* [The task]
Of all the lines below, output only those starting at the one with "(** * Plugin" and ending at the one with "From Stdlib Require", both ends included, exactly as written.

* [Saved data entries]
- Opening Delimiter -
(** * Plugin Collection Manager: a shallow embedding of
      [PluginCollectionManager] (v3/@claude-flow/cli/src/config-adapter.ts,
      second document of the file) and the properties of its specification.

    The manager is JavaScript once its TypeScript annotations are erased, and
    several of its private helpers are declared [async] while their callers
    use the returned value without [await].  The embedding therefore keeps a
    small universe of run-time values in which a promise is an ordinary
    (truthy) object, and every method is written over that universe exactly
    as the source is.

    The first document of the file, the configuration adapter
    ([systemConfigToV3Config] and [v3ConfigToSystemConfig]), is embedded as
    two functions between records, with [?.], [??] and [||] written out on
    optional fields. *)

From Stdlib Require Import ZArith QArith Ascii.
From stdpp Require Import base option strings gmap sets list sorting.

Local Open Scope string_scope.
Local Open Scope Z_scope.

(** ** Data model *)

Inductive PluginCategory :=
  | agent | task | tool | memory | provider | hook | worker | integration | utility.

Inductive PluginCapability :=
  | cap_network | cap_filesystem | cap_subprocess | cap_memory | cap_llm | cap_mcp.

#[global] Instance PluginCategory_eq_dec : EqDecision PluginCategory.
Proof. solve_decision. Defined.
- Closing Delimiter -
- Opening Delimiter -
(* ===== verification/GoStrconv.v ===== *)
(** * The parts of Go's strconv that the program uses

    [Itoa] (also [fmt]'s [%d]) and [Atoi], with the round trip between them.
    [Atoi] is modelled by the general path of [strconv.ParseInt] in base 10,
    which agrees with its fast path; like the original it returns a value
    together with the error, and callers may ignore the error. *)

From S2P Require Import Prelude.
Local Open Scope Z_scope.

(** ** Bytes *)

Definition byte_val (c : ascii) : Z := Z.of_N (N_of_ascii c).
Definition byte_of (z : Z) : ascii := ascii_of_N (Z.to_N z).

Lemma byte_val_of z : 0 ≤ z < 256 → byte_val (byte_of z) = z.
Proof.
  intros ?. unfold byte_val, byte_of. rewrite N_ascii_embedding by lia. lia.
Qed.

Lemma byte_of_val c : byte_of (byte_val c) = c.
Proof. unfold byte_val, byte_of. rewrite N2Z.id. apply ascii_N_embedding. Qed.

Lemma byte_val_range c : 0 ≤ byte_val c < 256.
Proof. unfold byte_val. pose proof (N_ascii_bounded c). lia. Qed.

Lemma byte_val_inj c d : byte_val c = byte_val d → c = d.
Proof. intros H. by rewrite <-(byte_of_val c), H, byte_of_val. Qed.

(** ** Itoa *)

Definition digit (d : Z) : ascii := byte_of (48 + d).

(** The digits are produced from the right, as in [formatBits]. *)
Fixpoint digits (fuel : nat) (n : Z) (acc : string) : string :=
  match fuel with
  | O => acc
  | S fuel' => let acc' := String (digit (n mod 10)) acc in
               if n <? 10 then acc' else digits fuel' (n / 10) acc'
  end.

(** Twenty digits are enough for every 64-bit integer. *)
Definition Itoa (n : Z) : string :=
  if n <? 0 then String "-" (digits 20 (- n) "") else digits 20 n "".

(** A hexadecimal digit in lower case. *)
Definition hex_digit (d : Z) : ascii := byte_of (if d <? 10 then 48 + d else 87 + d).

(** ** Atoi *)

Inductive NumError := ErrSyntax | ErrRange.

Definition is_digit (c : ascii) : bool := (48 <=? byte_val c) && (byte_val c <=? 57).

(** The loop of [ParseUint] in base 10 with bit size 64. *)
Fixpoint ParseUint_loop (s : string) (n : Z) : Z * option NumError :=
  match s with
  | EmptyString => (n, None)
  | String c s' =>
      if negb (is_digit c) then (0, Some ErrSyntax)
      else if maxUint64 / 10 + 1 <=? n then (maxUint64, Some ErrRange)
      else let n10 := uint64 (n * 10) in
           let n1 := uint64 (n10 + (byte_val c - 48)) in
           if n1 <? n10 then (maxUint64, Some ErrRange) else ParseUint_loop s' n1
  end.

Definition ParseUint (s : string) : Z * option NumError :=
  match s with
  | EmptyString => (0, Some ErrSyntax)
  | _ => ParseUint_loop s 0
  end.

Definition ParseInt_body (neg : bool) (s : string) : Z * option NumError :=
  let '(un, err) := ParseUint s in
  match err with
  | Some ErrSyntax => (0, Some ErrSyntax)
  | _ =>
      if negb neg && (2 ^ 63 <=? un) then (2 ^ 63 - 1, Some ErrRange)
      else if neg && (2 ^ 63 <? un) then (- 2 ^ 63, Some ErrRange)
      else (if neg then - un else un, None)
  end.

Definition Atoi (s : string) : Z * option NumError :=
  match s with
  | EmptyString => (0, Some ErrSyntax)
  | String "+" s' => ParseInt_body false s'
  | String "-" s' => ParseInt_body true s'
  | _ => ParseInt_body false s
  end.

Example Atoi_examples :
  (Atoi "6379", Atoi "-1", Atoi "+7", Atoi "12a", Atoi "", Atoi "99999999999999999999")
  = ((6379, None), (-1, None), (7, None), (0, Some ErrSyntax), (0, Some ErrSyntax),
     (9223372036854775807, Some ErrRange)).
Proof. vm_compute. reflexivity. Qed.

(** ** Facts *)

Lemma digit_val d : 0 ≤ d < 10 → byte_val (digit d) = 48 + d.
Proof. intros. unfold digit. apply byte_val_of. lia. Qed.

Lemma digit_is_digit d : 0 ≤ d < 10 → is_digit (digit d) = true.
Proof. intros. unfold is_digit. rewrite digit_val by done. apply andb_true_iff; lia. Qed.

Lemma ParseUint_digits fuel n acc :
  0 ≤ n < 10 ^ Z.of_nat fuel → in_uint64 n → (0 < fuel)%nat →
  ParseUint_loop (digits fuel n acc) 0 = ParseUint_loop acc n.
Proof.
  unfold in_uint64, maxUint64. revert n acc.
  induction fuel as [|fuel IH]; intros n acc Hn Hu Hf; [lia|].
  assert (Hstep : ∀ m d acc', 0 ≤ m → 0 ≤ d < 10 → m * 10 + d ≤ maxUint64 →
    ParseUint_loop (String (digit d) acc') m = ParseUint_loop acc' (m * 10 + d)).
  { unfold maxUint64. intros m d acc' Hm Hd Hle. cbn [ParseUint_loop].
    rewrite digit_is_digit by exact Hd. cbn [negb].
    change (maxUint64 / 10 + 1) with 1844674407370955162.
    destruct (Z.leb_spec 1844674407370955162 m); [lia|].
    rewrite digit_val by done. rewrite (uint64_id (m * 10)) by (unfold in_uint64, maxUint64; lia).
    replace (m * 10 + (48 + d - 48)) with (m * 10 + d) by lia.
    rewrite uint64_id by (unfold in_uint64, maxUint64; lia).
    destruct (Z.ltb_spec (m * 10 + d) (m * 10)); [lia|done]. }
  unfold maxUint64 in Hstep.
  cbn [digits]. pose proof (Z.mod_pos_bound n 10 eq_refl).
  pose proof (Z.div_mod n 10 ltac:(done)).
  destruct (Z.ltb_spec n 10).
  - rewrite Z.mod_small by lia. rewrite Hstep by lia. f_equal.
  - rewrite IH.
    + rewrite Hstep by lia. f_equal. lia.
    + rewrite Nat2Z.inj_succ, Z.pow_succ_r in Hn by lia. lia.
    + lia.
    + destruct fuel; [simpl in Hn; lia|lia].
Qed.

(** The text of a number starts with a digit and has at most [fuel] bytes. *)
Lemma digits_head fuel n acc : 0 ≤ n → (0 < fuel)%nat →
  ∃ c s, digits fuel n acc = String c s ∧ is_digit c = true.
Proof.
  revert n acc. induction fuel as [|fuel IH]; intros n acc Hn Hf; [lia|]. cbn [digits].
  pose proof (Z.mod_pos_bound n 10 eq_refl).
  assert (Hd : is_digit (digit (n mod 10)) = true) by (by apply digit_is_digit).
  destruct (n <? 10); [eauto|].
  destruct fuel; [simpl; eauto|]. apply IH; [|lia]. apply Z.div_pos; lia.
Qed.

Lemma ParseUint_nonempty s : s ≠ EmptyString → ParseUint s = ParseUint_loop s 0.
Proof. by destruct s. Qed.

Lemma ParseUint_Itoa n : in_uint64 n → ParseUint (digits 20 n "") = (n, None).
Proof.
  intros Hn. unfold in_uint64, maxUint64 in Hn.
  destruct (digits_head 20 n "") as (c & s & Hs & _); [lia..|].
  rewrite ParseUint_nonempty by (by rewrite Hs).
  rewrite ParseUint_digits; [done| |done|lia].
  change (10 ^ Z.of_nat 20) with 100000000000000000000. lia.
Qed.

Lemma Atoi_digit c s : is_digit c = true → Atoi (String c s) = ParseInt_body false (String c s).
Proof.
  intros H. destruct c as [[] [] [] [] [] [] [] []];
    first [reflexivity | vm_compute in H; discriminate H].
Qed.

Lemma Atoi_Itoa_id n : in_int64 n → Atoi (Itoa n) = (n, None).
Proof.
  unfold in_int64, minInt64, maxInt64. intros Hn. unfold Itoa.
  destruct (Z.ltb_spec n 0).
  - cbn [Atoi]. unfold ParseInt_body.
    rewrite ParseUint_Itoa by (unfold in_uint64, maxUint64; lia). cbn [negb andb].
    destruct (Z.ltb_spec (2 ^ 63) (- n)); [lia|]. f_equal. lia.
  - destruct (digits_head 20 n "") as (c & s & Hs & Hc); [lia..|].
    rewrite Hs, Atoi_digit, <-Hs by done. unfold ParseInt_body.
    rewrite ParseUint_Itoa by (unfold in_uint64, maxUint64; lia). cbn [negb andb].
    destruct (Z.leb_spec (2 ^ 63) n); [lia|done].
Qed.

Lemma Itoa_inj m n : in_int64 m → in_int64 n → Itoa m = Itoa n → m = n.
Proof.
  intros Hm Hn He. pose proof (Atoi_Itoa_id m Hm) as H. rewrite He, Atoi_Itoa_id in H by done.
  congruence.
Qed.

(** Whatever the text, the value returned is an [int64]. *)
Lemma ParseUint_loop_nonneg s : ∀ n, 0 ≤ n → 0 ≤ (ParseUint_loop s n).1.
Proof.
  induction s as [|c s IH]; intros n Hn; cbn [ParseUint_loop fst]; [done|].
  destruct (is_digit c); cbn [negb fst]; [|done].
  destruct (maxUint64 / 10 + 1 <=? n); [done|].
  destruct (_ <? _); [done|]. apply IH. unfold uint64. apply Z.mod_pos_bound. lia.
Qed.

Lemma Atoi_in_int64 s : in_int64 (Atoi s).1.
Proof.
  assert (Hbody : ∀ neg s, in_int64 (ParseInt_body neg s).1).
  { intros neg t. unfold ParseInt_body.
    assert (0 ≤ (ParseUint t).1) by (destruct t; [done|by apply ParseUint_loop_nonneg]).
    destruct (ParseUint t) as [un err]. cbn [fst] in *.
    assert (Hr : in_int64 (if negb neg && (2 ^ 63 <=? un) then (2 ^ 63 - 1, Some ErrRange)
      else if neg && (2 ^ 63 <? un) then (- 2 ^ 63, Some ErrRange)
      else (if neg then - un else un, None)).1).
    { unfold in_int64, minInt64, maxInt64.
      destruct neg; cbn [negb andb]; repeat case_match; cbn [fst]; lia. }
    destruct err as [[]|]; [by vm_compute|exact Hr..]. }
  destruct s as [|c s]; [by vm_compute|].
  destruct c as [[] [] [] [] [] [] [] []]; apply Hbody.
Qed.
- Closing Delimiter -
* [Response area]
(** * Plugin Collection Manager: a shallow embedding of
      [PluginCollectionManager] (v3/@claude-flow/cli/src/config-adapter.ts,
      second document of the file) and the properties of its specification.

    The manager is JavaScript once its TypeScript annotations are erased, and
    several of its private helpers are declared [async] while their callers
    use the returned value without [await].  The embedding therefore keeps a
    small universe of run-time values in which a promise is an ordinary
    (truthy) object, and every method is written over that universe exactly
    as the source is.

    The first document of the file, the configuration adapter
    ([systemConfigToV3Config] and [v3ConfigToSystemConfig]), is embedded as
    two functions between records, with [?.], [??] and [||] written out on
    optional fields. *)

From Stdlib Require Import ZArith QArith Ascii.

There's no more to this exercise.